__Exercise goal__: Make an exact copy of all the records.

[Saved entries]
########

(** A descriptor whose entry is set goes to the file system. *)
Lemma user_fd_at s i x : length (g_kernel_fds s) = 16%nat -> 0 <= i < 16 -> 0 <= x ->
  g_kernel_fds s !! Z.to_nat i = Some x -> user_fd (3 + i) s = Ok (Some x, s).
Proof.
  intros Hl Hi Hx Hat. unfold user_fd, FIRST_USER_FD, KERNEL_MAX_FILES.
  rewrite (proj2 (Z.leb_le _ _)), (proj2 (Z.ltb_lt _ _)) by lia. cbn [andb].
  replace (3 + i - 3) with i by lia. rewrite (proj2 (rd_Ok _ _ x)); [|apply zget_Some; split; [lia|done]].
  by rewrite (proj2 (Z.leb_le _ _)).
Qed.

Lemma read_through s polls i x a n : length (g_kernel_fds s) = 16%nat -> 0 <= i < 16 -> 0 <= x ->
  g_kernel_fds s !! Z.to_nat i = Some x -> a <> NULL -> n <> 0 ->
  sys_read polls (3 + i) a n s = read_file x a (u16 n) s.
Proof.
  intros Hl Hi Hx Hat Ha Hn. unfold sys_read, STDIN_FD.
  rewrite (proj2 (Z.eqb_neq _ _) Ha), (proj2 (Z.eqb_neq _ _) Hn), (proj2 (Z.eqb_neq (3 + i) 0)) by lia.
  cbn [orb]. by rewrite (M_bind_run _ _ _ _ _ (user_fd_at s i x Hl Hi Hx Hat)).
Qed.

Lemma seek_through s i x o : length (g_kernel_fds s) = 16%nat -> 0 <= i < 16 -> 0 <= x ->
  g_kernel_fds s !! Z.to_nat i = Some x -> sys_seek (3 + i) o s = on_fs (FileSys.fs_seek x o) s.
Proof.
  intros Hl Hi Hx Hat. unfold sys_seek. by rewrite (M_bind_run _ _ _ _ _ (user_fd_at s i x Hl Hi Hx Hat)).
Qed.

Lemma close_through s i x r f : length (g_kernel_fds s) = 16%nat -> 0 <= i < 16 -> 0 <= x ->
  g_kernel_fds s !! Z.to_nat i = Some x -> FileSys.fs_close x (k_fs s) = Ok (r, f) ->
  sys_close (3 + i) s = Ok (r, set_fds (<[Z.to_nat i := -1]> (g_kernel_fds s)) (set_fs f (k_disk s) s)).
Proof.
  intros Hl Hi Hx Hat Hc. unfold sys_close, STDIN_FD, STDOUT_FD, STDERR_FD, FIRST_USER_FD.
  rewrite !(proj2 (Z.eqb_neq (3 + i) _)) by lia. cbn [orb].
  rewrite (M_bind_run _ _ _ _ _ (user_fd_at s i x Hl Hi Hx Hat)).
  rewrite (M_bind_run _ _ s r (set_fs f (k_disk s) s)) by (unfold on_fs; by rewrite Hc).
  replace (3 + i - 3) with i by lia.
  by rewrite (M_bind_run _ _ _ _ _ (store_fd_in (set_fs f (k_disk s) s) i (-1) Hl Hi)).
Qed.
End Invariant.

(** ** Lines from the keyboard *)

Section Stdin.
Context {D P : Type} `{BlockDev D} `{Devices.Keyboard P}.
Implicit Types (s : kernel D P).
(* ===== verification/Http.v ===== *)
(** * HTTP: the server and the client *)
(** [src/net/http.c] and [src/net/http_client.c]: the server's life cycle and the
    response it builds, the client's request, its parser of dotted addresses and
    its parser of responses.  Local arrays are arguments where the code leaves
    them uninitialised. *)

From Stdlib Require Import String.
From stdpp Require Import gmap.
From S2P Require Import Prelude Memory CString Net Socket.

Definition HTTP_PORT : Z := 80.
Definition HTTP_MAX_CLIENTS : Z := 4.
Definition HTTP_200_OK : Z := 200.
Definition HTTP_400_BAD_REQUEST : Z := 400.
Definition HTTP_404_NOT_FOUND : Z := 404.
Definition HTTP_500_INTERNAL_SERVER_ERROR : Z := 500.
Definition HTTP_CLIENT_BUFFER_SIZE : Z := 2048.

(** ** The server *)

(** The fields [method], [path] and [buffer] are never used. *)
Record http_client_t := HttpClient { client_ip : Z; client_port : Z; buffer_len : Z; active : Z }.

Record http_server_t := HttpServer {
  server_socket : Z;
  running : Z;
  clients : list http_client_t;      (* clients[4] *)
  requests_served : Z
}.

Record http_state := HttpState { http_server : http_server_t; h_sock : sock_state }.

Definition on_sock {A} : M sock_state A -> M http_state A :=
  zoom h_sock (fun k s => HttpState (http_server s) k).

Definition print (t : list Z) : M http_state unit := on_sock (on_net (emit (Printed t))).
Definition say (t : string) : M http_state unit := print (chars t ++ [10]).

########

__Response to this exercise__:
(** A descriptor whose entry is set goes to the file system. *)
Lemma user_fd_at s i x : length (g_kernel_fds s) = 16%nat -> 0 <= i < 16 -> 0 <= x ->
  g_kernel_fds s !! Z.to_nat i = Some x -> user_fd (3 + i) s = Ok (Some x, s).
Proof.
  intros Hl Hi Hx Hat. unfold user_fd, FIRST_USER_FD, KERNEL_MAX_FILES.
  rewrite (proj2 (Z.leb_le _ _)), (proj2 (Z.ltb_lt _ _)) by lia. cbn [andb].
  replace (3 + i - 3) with i by lia. rewrite (proj2 (rd_Ok _ _ x)); [|apply zget_Some; split; [lia|done]].
  by rewrite (proj2 (Z.leb_le _ _)).
Qed.

Lemma read_through s polls i x a n : length (g_kernel_fds s) = 16%nat -> 0 <= i < 16 -> 0 <= x ->
  g_kernel_fds s !! Z.to_nat i = Some x -> a <> NULL -> n <> 0 ->
  sys_read polls (3 + i) a n s = read_file x a (u16 n) s.
Proof.
  intros Hl Hi Hx Hat Ha Hn. unfold sys_read, STDIN_FD.
  rewrite (proj2 (Z.eqb_neq _ _) Ha), (proj2 (Z.eqb_neq _ _) Hn), (proj2 (Z.eqb_neq (3 + i) 0)) by lia.
  cbn [orb]. by rewrite (M_bind_run _ _ _ _ _ (user_fd_at s i x Hl Hi Hx Hat)).
Qed.

Lemma seek_through s i x o : length (g_kernel_fds s) = 16%nat -> 0 <= i < 16 -> 0 <= x ->
  g_kernel_fds s !! Z.to_nat i = Some x -> sys_seek (3 + i) o s = on_fs (FileSys.fs_seek x o) s.
Proof.
  intros Hl Hi Hx Hat. unfold sys_seek. by rewrite (M_bind_run _ _ _ _ _ (user_fd_at s i x Hl Hi Hx Hat)).
Qed.

Lemma close_through s i x r f : length (g_kernel_fds s) = 16%nat -> 0 <= i < 16 -> 0 <= x ->
  g_kernel_fds s !! Z.to_nat i = Some x -> FileSys.fs_close x (k_fs s) = Ok (r, f) ->
  sys_close (3 + i) s = Ok (r, set_fds (<[Z.to_nat i := -1]> (g_kernel_fds s)) (set_fs f (k_disk s) s)).
Proof.
  intros Hl Hi Hx Hat Hc. unfold sys_close, STDIN_FD, STDOUT_FD, STDERR_FD, FIRST_USER_FD.
  rewrite !(proj2 (Z.eqb_neq (3 + i) _)) by lia. cbn [orb].
  rewrite (M_bind_run _ _ _ _ _ (user_fd_at s i x Hl Hi Hx Hat)).
  rewrite (M_bind_run _ _ s r (set_fs f (k_disk s) s)) by (unfold on_fs; by rewrite Hc).
  replace (3 + i - 3) with i by lia.
  by rewrite (M_bind_run _ _ _ _ _ (store_fd_in (set_fs f (k_disk s) s) i (-1) Hl Hi)).
Qed.
End Invariant.

(** ** Lines from the keyboard *)

Section Stdin.
Context {D P : Type} `{BlockDev D} `{Devices.Keyboard P}.
Implicit Types (s : kernel D P).
(* ===== verification/Http.v ===== *)
(** * HTTP: the server and the client *)
(** [src/net/http.c] and [src/net/http_client.c]: the server's life cycle and the
    response it builds, the client's request, its parser of dotted addresses and
    its parser of responses.  Local arrays are arguments where the code leaves
    them uninitialised. *)

From Stdlib Require Import String.
From stdpp Require Import gmap.
From S2P Require Import Prelude Memory CString Net Socket.

Definition HTTP_PORT : Z := 80.
Definition HTTP_MAX_CLIENTS : Z := 4.
Definition HTTP_200_OK : Z := 200.
Definition HTTP_400_BAD_REQUEST : Z := 400.
Definition HTTP_404_NOT_FOUND : Z := 404.
Definition HTTP_500_INTERNAL_SERVER_ERROR : Z := 500.
Definition HTTP_CLIENT_BUFFER_SIZE : Z := 2048.

(** ** The server *)

(** The fields [method], [path] and [buffer] are never used. *)
Record http_client_t := HttpClient { client_ip : Z; client_port : Z; buffer_len : Z; active : Z }.

Record http_server_t := HttpServer {
  server_socket : Z;
  running : Z;
  clients : list http_client_t;      (* clients[4] *)
  requests_served : Z
}.

Record http_state := HttpState { http_server : http_server_t; h_sock : sock_state }.

Definition on_sock {A} : M sock_state A -> M http_state A :=
  zoom h_sock (fun k s => HttpState (http_server s) k).

Definition print (t : list Z) : M http_state unit := on_sock (on_net (emit (Printed t))).
Definition say (t : string) : M http_state unit := print (chars t ++ [10]).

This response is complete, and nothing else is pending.